Dr. Tracey Brent-Chessum: Yes.

Barry Joseph: And they are quite beautiful to look at. And so the press, whenever they came to visit his home, would always talk about how unusual it was to see these walls decorated and not only decorated with board games, they were floor to ceiling, one end to the other.

Yeah. You might see 20 of them in a room and you can see photos from his house over the decades, and you see certain ones moving around. I know one that's been at least four locations. And so it wasn't just that he was like, oh, in this room I'm gonna hang up a version of Monopoly. It's like, no, no. This is a like 1850s Game of the Goose style board game, which has maybe 50 spots with all these interesting things designed into it. And then it would be one of like 19, or 20 that would be all in a room covering the area. Friends would go in, like you're saying Tracy, it was hard not to be overwhelmed by just seeing those, and of course those were ones he didn't play. Not only 'cause they hung on the wall. They are boring to play. You roll the dye and you move a few spots and he'd be the first one to say that. And it was one of the many facets of his interest in games. And that was one that was easiest to see and got reported the most. And yet the most interesting stuff was what he created and that almost no one saw.
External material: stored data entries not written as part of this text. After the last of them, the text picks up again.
(* ===== verification/ScriptStd.v ===== *)
(** * Standard scripts

    Models [src/crypto/txscript/src/standard.rs] and
    [standard/multisig.rs]: the script public keys that pay to an address, the
    address a script public key pays to, and the multisig redeem scripts. The
    theorem says that the two translations between addresses and standard
    scripts are inverse to each other. *)

From stdpp Require Import base list gmap strings.
From Stdlib Require Import ZArith Lia.
From S2P Require Import Prelude Tx Bytes Hashing ScriptNum ScriptOps Address.

Local Open Scope Z_scope.

Definition ScriptClass_from (v : Version) : ScriptClass :=
  match v with
  | VPubKey => PubKey
  | VPubKeyECDSA => PubKeyECDSA
  | VPubKeyHashMlDsa87 => PubKeyHashMlDsa87
  | VScriptHash => ScriptHash
  end.

(** ** Templates *)

Definition pay_to_pub_key {E} (address_payload : list byte) : outcome E (list byte) :=
  _ ← assert_ (len address_payload =? 32);
  Ok ([codes.OpData32] ++ address_payload ++ [codes.OpCheckSig]).

Definition pay_to_pub_key_ecdsa {E} (address_payload : list byte) : outcome E (list byte) :=
  _ ← assert_ (len address_payload =? 33);
  Ok ([codes.OpData33] ++ address_payload ++ [codes.OpCheckSigECDSA]).

Definition pay_to_script_hash {E} (script_hash : list byte) : outcome E (list byte) :=
  _ ← assert_ (len script_hash =? 32);
  Ok ([codes.OpBlake2b; codes.OpData32] ++ script_hash ++ [codes.OpEqual]).
(** The owner can spend: a signature script that pushes a signature with
    its type byte and the public key, as [ScriptBuilder] writes it, is accepted
    whenever the key hashes to the payload of the output, the type is one of
    the allowed ones, the signature of the signature hash verifies and the
    input declares a signature operation; or the signature cache confuses this
    key and signature with another pair of the same digests that does not
    verify. *)
Theorem p2pkh_spend_accepted `{Crypto} `{Rng} tx input idx entry cache p e h key sig typ t msg r b1 b2 :
  source_ok (input_source tx input idx entry) → 1 ≤ sig_op_count input ≤ 255 → cache_ok cache →
  key_hash (script_public_key entry) = Some h →
  bytes sig → is_byte typ → bytes key →
  add_data ScriptBuilder_new (sig ++ [typ]) = Ok b1 → add_data b1 key = Ok b2 →
  signature_script input = script b2 → len (script b2) ≤ MAX_SCRIPTS_SIZE →
  blake2b_512_address_payload key = h → len key = MLDSA87_PK_LEN → len sig = MLDSA87_SIG_LEN →
  SigHashType_from_u8 typ = Some t →
  calc_mldsa87_signature_hash (E:=TxScriptError) tx idx t ReusedValues_new = Ok (msg, r) →
  mldsa87_verify key msg MLDSA87_TX_CONTEXT sig = true →
  @from_transaction_input TxScriptError tx input idx entry cache = Ok e →
  (execute (with_script_policy p e)).2 = Ok tt ∨ digest_confusion key sig msg false.
Proof.
  intros Hsrc Hn Hcache Hkey Hbs Hbt Hbk Hb1 Hb2 Hss Hsl Hkh Hlk Hls Ht Hm Hv Hfrom.
  destruct (from_transaction_input_fresh tx input idx entry cache p e Hcache Hfrom) as ([Hs0 Hc0 Hn0 Ha0 Hk0] & Hd0 & Hcnt).
  pose proof Hsrc as (_ & _ & _ & _ & Hbp & _).
  destruct (key_hash_script _ h Hbp Hkey) as (Hver & _ & _ & Hne & Hlen & Hp2sh & _).
  assert (Hbst : bytes (sig ++ [typ])) by (apply Forall_app; split; [done|by constructor]).
  destruct (push_two_script b1 b2 _ _ Hbst Hbk Hb1 Hb2) as (Hl1 & Hl2 & Hne2 & Hparse).
  set (e0 := with_script_policy p e) in *. clearbody e0. set (e1 := set_dstack [sig ++ [typ]; key] e0).
  assert (Hran : ran (signature_script input) true e0 (set_num_ops 0 (set_astack [] e1))).
  { unfold ran. rewrite Hss, bool_decide_eq_false_2 by done. apply execute_script_iff. exists e1.
    split; [|done]. rewrite Hparse. apply run_push_iff; [done..|].
    split; [unfold size_ok; cbn [astack set_dstack]; rewrite Ha0, Hd0; done|].
    apply run_push_iff; [done..|]. split; [unfold size_ok; cbn; rewrite Ha0, Hd0; done|].
    unfold e1. cbn [dstack set_dstack]. rewrite Hd0. done. }
  unfold input_source in Hs0. rewrite Hp2sh in Hs0.
  destruct (locked_script_complete (set_num_ops 0 (set_astack [] e1)) tx input idx entry false (script_public_key entry) h key sig typ t msg r)
    as [(e2 & e3 & H2 & H3)|]; try done; [|left|by right].
  { unfold e1. cbn [runtime_sig_op_counter set_num_ops set_astack set_dstack]. rewrite Hcnt. cbn. lia. }
  assert (Hfin : execute e0 = (e3, Ok tt)) by (apply (execute_iff _ _ _ _ _ _ Hs0 Hver Hne Hlen);
    split; [by rewrite Hss|]; by exists (set_num_ops 0 (set_astack [] e1)), e2).
  by rewrite Hfin.
Qed.
(* ===== verification/ScriptWitness.v ===== *)
(** * Witnesses for the hashing and script theorems

    One transaction that spends a P2PKH output, with toy cryptography: the
    hypotheses of the theorems about digests, scripts, the signature cache and
    spending hold together. *)

From stdpp Require Import base list gmap strings.
From Stdlib Require Import ZArith Lia.
From S2P Require Import Prelude Tx Bytes Hashing SigHash ScriptNum ScriptOps ScriptEngine ScriptSafe ScriptParse ScriptSpend Address ScriptStd ScriptP2pkh.

Local Open Scope Z_scope.

Module ScriptWitness.
#[local] Existing Instance toy_crypto.
#[local] Existing Instance toy_rng.

Definition key : list byte := replicate (Z.to_nat MLDSA87_PK_LEN) 7.
Definition sig : list byte := replicate (Z.to_nat MLDSA87_SIG_LEN) 7.
Definition spk : ScriptPublicKey :=
  mkScriptPublicKey 0 (template VPubKeyHashMlDsa87 (blake2b_512_address_payload key)).
Definition first_push : ScriptBuilder := add_raw_data ScriptBuilder_new (sig ++ [SIG_HASH_ALL]).
Definition both_pushes : ScriptBuilder := add_raw_data first_push key.
Definition entry : UtxoEntry := mkUtxoEntry 10 spk 5 false.
Definition input : TransactionInput := mkInput (mkOutpoint 1 0) (script both_pushes) 0 1.
Definition tx : Transaction := mkTransaction 0 [input] [mkOutput 9 spk] 0 SUBNETWORK_ID_NATIVE 0 [] 0 3.
Definition ptx : PopulatedTransaction := mkPopulated tx [entry].
Definition cache : Cache := Cache_new 10.
Definition engine : Engine :=
  mkEngine [] [] (TxInput ptx input 0 entry false) cache [] 0 (RuntimeSigOpCounter_new 1) LEGACY.
Definition msg : list byte :=
  match @calc_mldsa87_signature_hash _ TxScriptError ptx 0 SIG_HASH_ALL ReusedValues_new with
  | Ok (m, _) => m | _ => [] end.
Definition reused : ReusedValues :=
  match @calc_mldsa87_signature_hash _ TxScriptError ptx 0 SIG_HASH_ALL ReusedValues_new with
  | Ok (_, r) => r | _ => ReusedValues_new end.

(** Deciding that a list holds bytes. *)
Lemma all_bytes l : forallb (λ b, (0 <=? b) && (b <? 256)) l = true → Forall is_byte l.
Proof.
  intros Hl%Is_true_true_2. apply forallb_True in Hl. eapply Forall_impl; [exact Hl|].
  intros b Hb. apply Is_true_true_1 in Hb. unfold is_byte. lia.
Defined.

Lemma source_wf : source_ok (input_source ptx input 0 entry).
Proof.
  split_and!; [reflexivity|reflexivity|reflexivity| | | |];
    try (apply all_bytes; vm_compute; reflexivity); (constructor; [|constructor]); apply all_bytes; vm_compute; reflexivity.
Qed.
Lemma tx_wf : tx_typed tx.
Proof.
  split; try (by vm_compute); (split; [by vm_compute|]); repeat constructor; by vm_compute.
Qed.
Lemma entries_wf : Forall entry_typed (entries ptx).
Proof. repeat constructor; by vm_compute. Qed.
Lemma cache_wf : cache_ok cache.
Proof. apply cache_ok_new. lia. Qed.
Lemma accepted p : (execute (with_script_policy p engine)).2 = Ok tt.
Proof. destruct p as [[] []]; vm_compute; reflexivity. Qed.

Lemma transaction_id_commits_witness :
  (strip (id_flags tx) tx = strip (id_flags tx) tx → tx_id_hash tx = tx_id_hash tx) ∧
  (tx_id_hash tx = tx_id_hash tx → strip (id_flags tx) tx = strip (id_flags tx) tx ∨
    collides (write_transaction TransactionId64 tx (id_flags tx)) (write_transaction TransactionId64 tx (id_flags tx))).
Proof. apply (transaction_id_commits tx tx tx_wf tx_wf); by vm_compute. Defined.

Lemma transaction_hash_commits_witness :
  (strip FULL tx = strip FULL tx → tx_hash tx = tx_hash tx) ∧
  (tx_hash tx = tx_hash tx → strip FULL tx = strip FULL tx ∨
    collides (write_transaction TransactionHash64 tx FULL) (write_transaction TransactionHash64 tx FULL)).
Proof. exact (transaction_hash_commits tx tx tx_wf tx_wf). Defined.

Lemma signature_hash_commits_witness :
  ∃ d1 d2 r1 r2,
    @calc_mldsa87_signature_hash _ unit ptx 0 SIG_HASH_ALL ReusedValues_new = Ok (d1, r1) ∧
    @calc_mldsa87_signature_hash _ unit ptx 0 SIG_HASH_NONE ReusedValues_new = Ok (d2, r2) ∧
    (committed tx input entry 0 SIG_HASH_ALL = committed tx input entry 0 SIG_HASH_NONE → d1 = d2) ∧
    (d1 = d2 → committed tx input entry 0 SIG_HASH_ALL = committed tx input entry 0 SIG_HASH_NONE
      ∨ signing_hash_broken (hashed_strings tx input entry 0 SIG_HASH_ALL) (hashed_strings tx input entry 0 SIG_HASH_NONE)).
Proof.
  exact (signature_hash_commits ptx ptx 0 0 SIG_HASH_ALL SIG_HASH_NONE input input entry entry
    tx_wf tx_wf entries_wf entries_wf eq_refl eq_refl).
Defined.

Lemma execute_never_panics_witness :
  ∃ e, @from_transaction_input TxScriptError ptx input 0 entry cache = Ok e ∧
    safe (execute (with_script_policy PQ_ONLY e)).2 ∧
    ((execute (with_script_policy PQ_ONLY e)).2 = Ok tt →
      ∃ n, @used_sig_ops TxScriptError (execute (with_script_policy PQ_ONLY e)).1 = Ok n ∧ 0 ≤ n ≤ sig_op_count input).
Proof. apply (execute_never_panics ptx input 0 entry cache PQ_ONLY source_wf). vm_compute. split; discriminate. Defined.

Lemma pq_only_policy_enforced_witness :
  is_pay_to_script_hash (spk_script (script_public_key entry)) = false ∧
  len (signature_script input) ≤ MAX_SCRIPTS_SIZE ∧ len (spk_script (script_public_key entry)) ≤ MAX_SCRIPTS_SIZE ∧
  Forall (passes PQ_ONLY true) (parse_script (signature_script input)) ∧
  Forall (passes PQ_ONLY false) (parse_script (spk_script (script_public_key entry))).
Proof.
  apply (pq_only_policy_enforced ptx input 0 entry cache engine source_wf); [vm_compute; split; discriminate|..].
  - vm_compute. discriminate.
  - vm_compute. reflexivity.
  - apply (accepted PQ_ONLY).
Defined.

Lemma add_data_pushes_witness :
  ∃ op, parse_script (script both_pushes) = Ok <$> ([push_op (sig ++ [SIG_HASH_ALL])] ++ [op]) ∧
    is_push_opcode op = true ∧ (0 < op_code op ≤ 0x4e → check_minimal_data_push op = Ok tt) ∧
    ∀ e, opcode_execute op e = push key e.
Proof.
  apply (add_data_pushes first_push key both_pushes [push_op (sig ++ [SIG_HASH_ALL])]).
  - apply all_bytes. vm_compute. reflexivity.
  - apply all_bytes. vm_compute. reflexivity.
  - vm_compute. reflexivity.
  - vm_compute. reflexivity.
Defined.

Lemma signature_cache_sound_witness :
  cache_ok (sig_cache (execute engine).1) ∧
  ((Cache_get (sig_cache (execute engine).1) (cache_key key sig msg)).2 = Some true →
    true = mldsa87_verify key msg MLDSA87_TX_CONTEXT sig ∨ digest_confusion key sig msg true).
Proof. apply (signature_cache_sound engine key sig msg true). exact cache_wf. Defined.

Lemma p2pkh_spend_requires_signature_witness :
  ∃ k s typ t m r,
    blake2b_512_address_payload k = blake2b_512_address_payload key ∧ len k = MLDSA87_PK_LEN ∧ len s = MLDSA87_SIG_LEN ∧
    SigHashType_from_u8 typ = Some t ∧
    calc_mldsa87_signature_hash (E:=TxScriptError) ptx 0 t ReusedValues_new = Ok (m, r) ∧
    (mldsa87_verify k m MLDSA87_TX_CONTEXT s = true ∨ digest_confusion k s m true).
Proof.
  apply (p2pkh_spend_requires_signature ptx input 0 entry cache PQ_ONLY engine (blake2b_512_address_payload key) source_wf);
    [vm_compute; split; discriminate|exact cache_wf|vm_compute; reflexivity|vm_compute; reflexivity|apply (accepted PQ_ONLY)].
Defined.

Lemma p2pkh_spend_accepted_witness :
  (execute (with_script_policy PQ_ONLY engine)).2 = Ok tt ∨ digest_confusion key sig msg false.
Proof.
  apply (p2pkh_spend_accepted ptx input 0 entry cache PQ_ONLY engine (blake2b_512_address_payload key) key sig
    SIG_HASH_ALL SIG_HASH_ALL msg reused first_push both_pushes source_wf).
  all: first [exact cache_wf|apply all_bytes; vm_compute; reflexivity|vm_compute; reflexivity
             |vm_compute; split; discriminate|vm_compute; discriminate|vm_compute; split; [discriminate|reflexivity]].
Defined.
End ScriptWitness.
Dr. Tracey Brent-Chessum: Yeah.

Dr. Kristin Stultz Pressley: Well, okay, so that brings me to my next question. You alluded to, I think you said 60 hours of interviews and email conversations with people who had been a part of Stephen Sondheim's orbit. This is a really unique take and it required some very niche research, and I wonder as a researcher myself, how did you go about finding this information? Because it's not necessarily stuff that would otherwise be held in an archive somewhere. Right?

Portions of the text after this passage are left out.